This is a very fact-sensitive question. Generally, an entity operates through officers and agents, not through its board. Although this may have been different, a board generally authorizes the President (or some other operating officer) to enter into a contract. The analysis of the "enforceability" of a contract starts with an analysis of whether there was a contract at all. Was there an offer, an acceptance, a "meeting of the minds?" Did the Chair actually enter into a contract with your friend or just tell your friend that he would be getting the deal? This is all going to be very difficult to sort out until the evidence of who said what to whom and when is nailed down. If the contract is valuable to your friend, he/she should get a lawyer would can sit down and go through the facts and match it up with the applicable state's laws on contracts AND organizational authority (including Bylaws).
First, you need to read the request for proposals.

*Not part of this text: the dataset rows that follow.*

(** A link from an owner that is neither dropped nor a port of a dropped
    end survives, unless its target is dropped or such a port. *)
Lemma drop_ends_keep es st o p q :
  q ∈ get_ref st o p -> o ∉ es -> (forall e, e ∈ es -> o ∉ get_ref st e "role") ->
  q ∈ get_ref (drop_ends es st) o p \/ q ∈ es \/ exists e, e ∈ es /\ q ∈ get_ref st e "role".
Proof.
  induction es as [|e es IH]; simpl; intros Hq Ho Hr; [by left|].
  destruct IH as [Hin|[Hin|(e' & He' & Hin)]];
    [done|set_solver|intros x Hx; apply Hr; set_solver| |set_solver|right; right; exists e'; set_solver].
  rewrite drop_end_unlinks.
  destruct (get_ref_unlinks_keep (get_ref (drop_ends es st) e "role" ++ [e]) _ o p q Hin)
    as [Hk|Hk]; [|by left|].
  - rewrite elem_of_app, list_elem_of_singleton. intros [Hp| ->]; [|set_solver].
    apply (Hr e); [set_solver|]. by apply (get_ref_drop_ends_sub es st).
  - apply elem_of_app in Hk as [Hk|Hk%list_elem_of_singleton].
    + right; right. exists e. split; [set_solver|]. by apply (get_ref_drop_ends_sub es st).
    + right; left. set_solver.
Qed.

(** No dropped end is a port of a dropped end. *)
Definition ends_apart (st : store) (es : list nat) : Prop :=
  forall e e', e ∈ es -> e' ∈ es -> e ∉ get_ref st e' "role".

(** The role ports of the dropped ends are gone. *)
Lemma drop_ends_ports es st e q :
  ends_apart st es -> e ∈ es -> q ∈ get_ref st e "role" ->
  s_class (drop_ends es st) !! q = None.
Proof.
  revert e. induction es as [|e' es IH]; simpl; intros e Ha He Hq; [set_solver|].
  rewrite drop_end_unlinks. apply s_class_unlinks.
  assert (Ha' : ends_apart st es) by (intros x y Hx Hy; apply Ha; set_solver).
  destruct (decide (e ∈ es)) as [Hin|Hnin]; [right; by apply (IH e)|].
  assert (e = e') as -> by set_solver.
  destruct (drop_ends_keep es st e' "role" q Hq Hnin) as [Hk|[Hk|(x & Hx & Hk)]].
  - intros x Hx. apply Ha; set_solver.
  - left. set_solver.
  - right. by apply drop_ends_gone.
  - right. by apply (IH x).
Qed.

Lemma subject_of_clear_subjects ls w l :
  l ∈ ls -> subject_of (clear_subjects ls w) l = None.
Proof.
  induction ls as [|l' ls IH]; simpl; [set_solver|]. intros Hl.
  destruct (decide (l = l')) as [->|Hne]; [apply subject_of_set_subject_None|].
  rewrite subject_of_set_subject_ne by congruence. apply IH. set_solver.
Qed.

Lemma s_class_unlink_keep x st y : s_class st !! y = None -> s_class (unlink x st) !! y = None.
Proof. intros Hy. by apply (s_class_unlinks [x]); right. Qed.

Lemma line_ends_sub w l a : line_ends w l a ⊆ get_ref (w_store w) a "end".
Proof.
  unfold line_ends, ends_for. case_match; [|set_solver].
  intros x [_ Hx]%list_elem_of_filter. done.
Qed.

(** The domain shape of an assembly whose ends can be dropped: the
    relationship is none of its ends nor one of their ports, and no end is
    a port of an end. *)
Definition assembly_wf (st : store) (a : nat) : Prop :=
  (a ∉ get_ref st a "end") /\ (forall e, e ∈ get_ref st a "end" -> a ∉ get_ref st e "role") /\
  ends_apart st (get_ref st a "end").

Lemma ends_apart_Forall st es :
  ends_apart st es <-> Forall (fun e' => Forall (fun e => e ∉ get_ref st e' "role") es) es.
Proof.
  unfold ends_apart. split.
  - intros H. apply Forall_forall. intros e' He'. apply Forall_forall. intros e He. by apply H.
  - intros H e e' He He'. pose proof (proj1 (Forall_forall _ _) H e' He') as H1.
    by apply (proj1 (Forall_forall _ _) H1).
Qed.

Lemma assembly_wf_Forall st a :
  assembly_wf st a <->
  (a ∉ get_ref st a "end") /\ Forall (fun e => a ∉ get_ref st e "role") (get_ref st a "end") /\
  Forall (fun e' => Forall (fun e => e ∉ get_ref st e' "role") (get_ref st a "end"))
    (get_ref st a "end").
Proof. unfold assembly_wf. rewrite <-ends_apart_Forall, Forall_forall. done. Qed.

#[export] Instance assembly_wf_dec st a : Decision (assembly_wf st a).
Proof.
  destruct (decide ((a ∉ get_ref st a "end") /\ Forall (fun e => a ∉ get_ref st e "role") (get_ref st a "end") /\
    Forall (fun e' => Forall (fun e => e ∉ get_ref st e' "role") (get_ref st a "end"))
      (get_ref st a "end"))) as [H|H];
    [left; by apply assembly_wf_Forall|right; by rewrite assembly_wf_Forall].
Defined.

(** After the ends [D] of one component are dropped, every other end of
    [a] is still an end of [a]. *)
Lemma end_kept_or_dropped st a D e :
  assembly_wf st a -> D ⊆ get_ref st a "end" -> e ∈ get_ref st a "end" ->
  e ∈ D \/ e ∈ get_ref (drop_ends D st) a "end".
Proof.
  intros (Ha1 & Ha2 & Ha3) HD He.
  destruct (decide (e ∈ D)) as [|HeD]; [by left|right].
  destruct (drop_ends_keep D st a "end" e He) as [Hk|[Hk|(x & Hx & Hk)]];
    [set_solver|intros x Hx; apply Ha2; set_solver|done|done|].
  exfalso. by apply (Ha3 e x); [|apply HD|].
Qed.

(** A role port of an end that survives the first drop is still its
    port, or gone already. *)
Lemma port_kept_or_gone st a D e q :
  assembly_wf st a -> D ⊆ get_ref st a "end" -> e ∈ get_ref st a "end" -> e ∉ D ->
  q ∈ get_ref st e "role" ->
  q ∈ get_ref (drop_ends D st) e "role" \/ s_class (drop_ends D st) !! q = None.
Proof.
  intros (Ha1 & Ha2 & Ha3) HD He HeD Hq.
  assert (Hap : ends_apart st D) by (intros x y Hx Hy; apply Ha3; set_solver).
  destruct (drop_ends_keep D st e "role" q Hq HeD) as [Hk|[Hk|(x & Hx & Hk)]].
  - intros x Hx. apply Ha3; set_solver.
  - by left.
  - right. by apply drop_ends_gone.
  - right. by apply (drop_ends_ports D st x).
Qed.

(** Teardown (section 4.5, section 8): when fewer than two ends remain
    after the ends of the line's component are dropped, [disconnect]
    leaves nothing of the assembly: the relationship is gone and no link
    mentions it, every one of its ends and every role port of an end is
    gone, and every line that showed it has no subject. *)
Theorem assembly_disconnect_teardown c h w a :
  assembly_wf (w_store w) a -> subject_of w (ac_line c) = Some a ->
  length (get_ref (drop_ends (line_ends w (ac_line c) a) (w_store w)) a "end") < 2 ->
  exists w', disconnect c h w = Ok w' /\
    s_class (w_store w') !! a = None /\ (forall o p, a ∉ get_ref (w_store w') o p) /\
    (forall e, e ∈ get_ref (w_store w) a "end" ->
       s_class (w_store w') !! e = None /\
       forall q, q ∈ get_ref (w_store w) e "role" -> s_class (w_store w') !! q = None) /\
    (forall l, subject_of w l = Some a -> subject_of w' l = None).
Proof.
  intros Hwf Hs Hlen. unfold disconnect, base_disconnect. rewrite Hs, decide_True by done.
  eexists. split; [reflexivity|]. rewrite w_store_clear_subjects, w_store_set_store.
  pose proof (line_ends_sub w (ac_line c) a) as HD.
  set (D := line_ends w (ac_line c) a) in *. set (st1 := drop_ends D (w_store w)) in *.
  set (rest := get_ref st1 a "end") in *.
  assert (Hkeep : forall y, s_class st1 !! y = None ->
            s_class (unlink a (drop_ends rest st1)) !! y = None)
    by (intros y Hy; by apply s_class_unlink_keep, s_class_drop_ends).
  assert (Hap : ends_apart st1 rest).
  { intros x y Hx Hy Hxy. destruct Hwf as (_ & _ & Ha3).
    apply (Ha3 x y); [by apply (get_ref_drop_ends_sub D _ a "end")
                     |by apply (get_ref_drop_ends_sub D _ a "end")
                     |by apply (get_ref_drop_ends_sub D _ y "role")]. }
  split_and!.
  - apply unlink_class.
  - intros o p. apply unlink_no_link.
  - intros e He. destruct (end_kept_or_dropped _ a D e Hwf HD He) as [HeD|Her].
    + split; [by apply Hkeep, drop_ends_gone|].
      intros q Hq. apply Hkeep. apply (drop_ends_ports D _ e); [|done|done].
      intros x y Hx Hy. apply Hwf; set_solver.
    + split; [by apply s_class_unlink_keep, drop_ends_gone|].
      intros q Hq. destruct (decide (e ∈ D)) as [HeD|HeD].
      { apply Hkeep. apply (drop_ends_ports D _ e); [|done|done]. intros x y Hx Hy. apply Hwf; set_solver. }
      destruct (port_kept_or_gone _ a D e q Hwf HD He HeD Hq) as [Hq1|Hq1]; [|by apply Hkeep].
      apply s_class_unlink_keep. by apply (drop_ends_ports rest st1 e).
  - intros l Hl. apply subject_of_clear_subjects. by apply elem_of_presentation.
Qed.

(** C20. A connector line joining a component with a role to an interface,
    when no line on the interface shows an assembly yet, creates one: a
    new [Connector] of kind "assembly", the line's subject, with exactly
    one end, whose role port belongs to the component. *)
Theorem assembly_connect_creates e l h p w it cs i isub :
  item_of w l = Some it -> component_of w l ≫= subject_of w = Some cs ->
  interface_of w l = Some i -> subject_of w i = Some isub ->
  has_role (w_store w) cs isub = true -> assembly_of w l i = None ->
  exists w' a en, connect (mkAssemblyConnect e l) h p w = Ok (Some true, w') /\
    s_class (w_store w) !! a = None /\ subject_of w' l = Some a /\
    s_class (w_store w') !! a = Some CoreModel.Connector /\
    get_attr (w_store w') a "kind" = Some "assembly" /\
    get_ref (w_store w') a "end" = [en] /\ end_component (w_store w') en = Some cs.
Proof.
  intros Hit Hc Hi Hs Hr Ha. unfold connect, base_connect. cbn [bind ac_line fst].
  rewrite Hc, Hi, Hs, Hr, Ha.
  set (a := fresh_id (w_store w)).
  set (st0 := set_attr a "kind" "assembly" (create CoreModel.Connector (w_store w)).2).
  change (new_assembly cs (w_store w)) with (a, add_end a cs st0). cbv beta iota.
  destruct (add_end_ends a cs st0) as [Hends _].
  assert (Hst0 : get_ref st0 a "end" = [])
    by (subst st0; rewrite get_ref_set_attr, get_ref_create; apply fresh_owner).
  rewrite Hst0 in Hends.
  eexists _, a, (new_end cs st0). split; [reflexivity|]. rewrite w_store_set_subject, w_store_set_store.
  split_and!; [apply fresh_class|by apply (subject_of_set_subject _ _ _ it)| | |done|].
  - apply s_class_add_end. apply lookup_insert_eq.
  - unfold get_attr. rewrite s_attr_add_end. apply lookup_insert_eq.
  - apply end_component_add_end_new.
Qed.

(** C21. A connector line joining a component with a role to an interface
    that already carries an assembly shares it: the assembly becomes the
    line's subject, the component gets an end unless it has one, and the
    ends of every other component stay as they are. *)
Theorem assembly_connect_joins e l h p w it cs i isub a :
  item_of w l = Some it -> component_of w l ≫= subject_of w = Some cs ->
  interface_of w l = Some i -> subject_of w i = Some isub ->
  has_role (w_store w) cs isub = true -> assembly_of w l i = Some a ->
  exists w', connect (mkAssemblyConnect e l) h p w = Ok (Some true, w') /\
    subject_of w' l = Some a /\ ends_for (w_store w') a cs <> [] /\
    (forall c', c' <> cs -> ends_for (w_store w') a c' = ends_for (w_store w) a c') /\
    length (get_ref (w_store w') a "end") =
      length (get_ref (w_store w) a "end") +
      (if decide (ends_for (w_store w) a cs = []) then 1 else 0).
Proof.
  intros Hit Hc Hi Hs Hr Ha. unfold connect, base_connect. cbn [bind ac_line fst].
  rewrite Hc, Hi, Hs, Hr, Ha. eexists. split; [reflexivity|].
  rewrite w_store_set_subject, w_store_set_store.
  split; [by apply (subject_of_set_subject _ _ _ it)|].
  case_decide as Hn.
  - rewrite ends_for_add_end, Hn, decide_True by done.
    split_and!; [done| |].
    + intros c' Hc'. by rewrite ends_for_add_end, decide_False, app_nil_r.
    + rewrite (proj1 (add_end_ends a cs _)), length_app. simpl. lia.
  - split_and!; [done|done|lia].
Qed.

End Assembly.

The RFP probably indicates what the selection process is and what the selection criteria are. A possible violation of bylaws would seem to be a good reason for the organization not to sign the contract.
Without a signed contract, there probably is no enforceable contract. There can be exceptions for partial performance based on a oral notice of award, followed by a notice to proceed.
I would have to review all the paperwork to provide a complete analysis. But based on what you have provided, I recommend that your friend not push the issue and make enemies. It may turn out that the other bidder backs out or is unable to complete the contract, and your friend can step in and save the day. If instead your friend antagonizes the organization, that will probably not happen.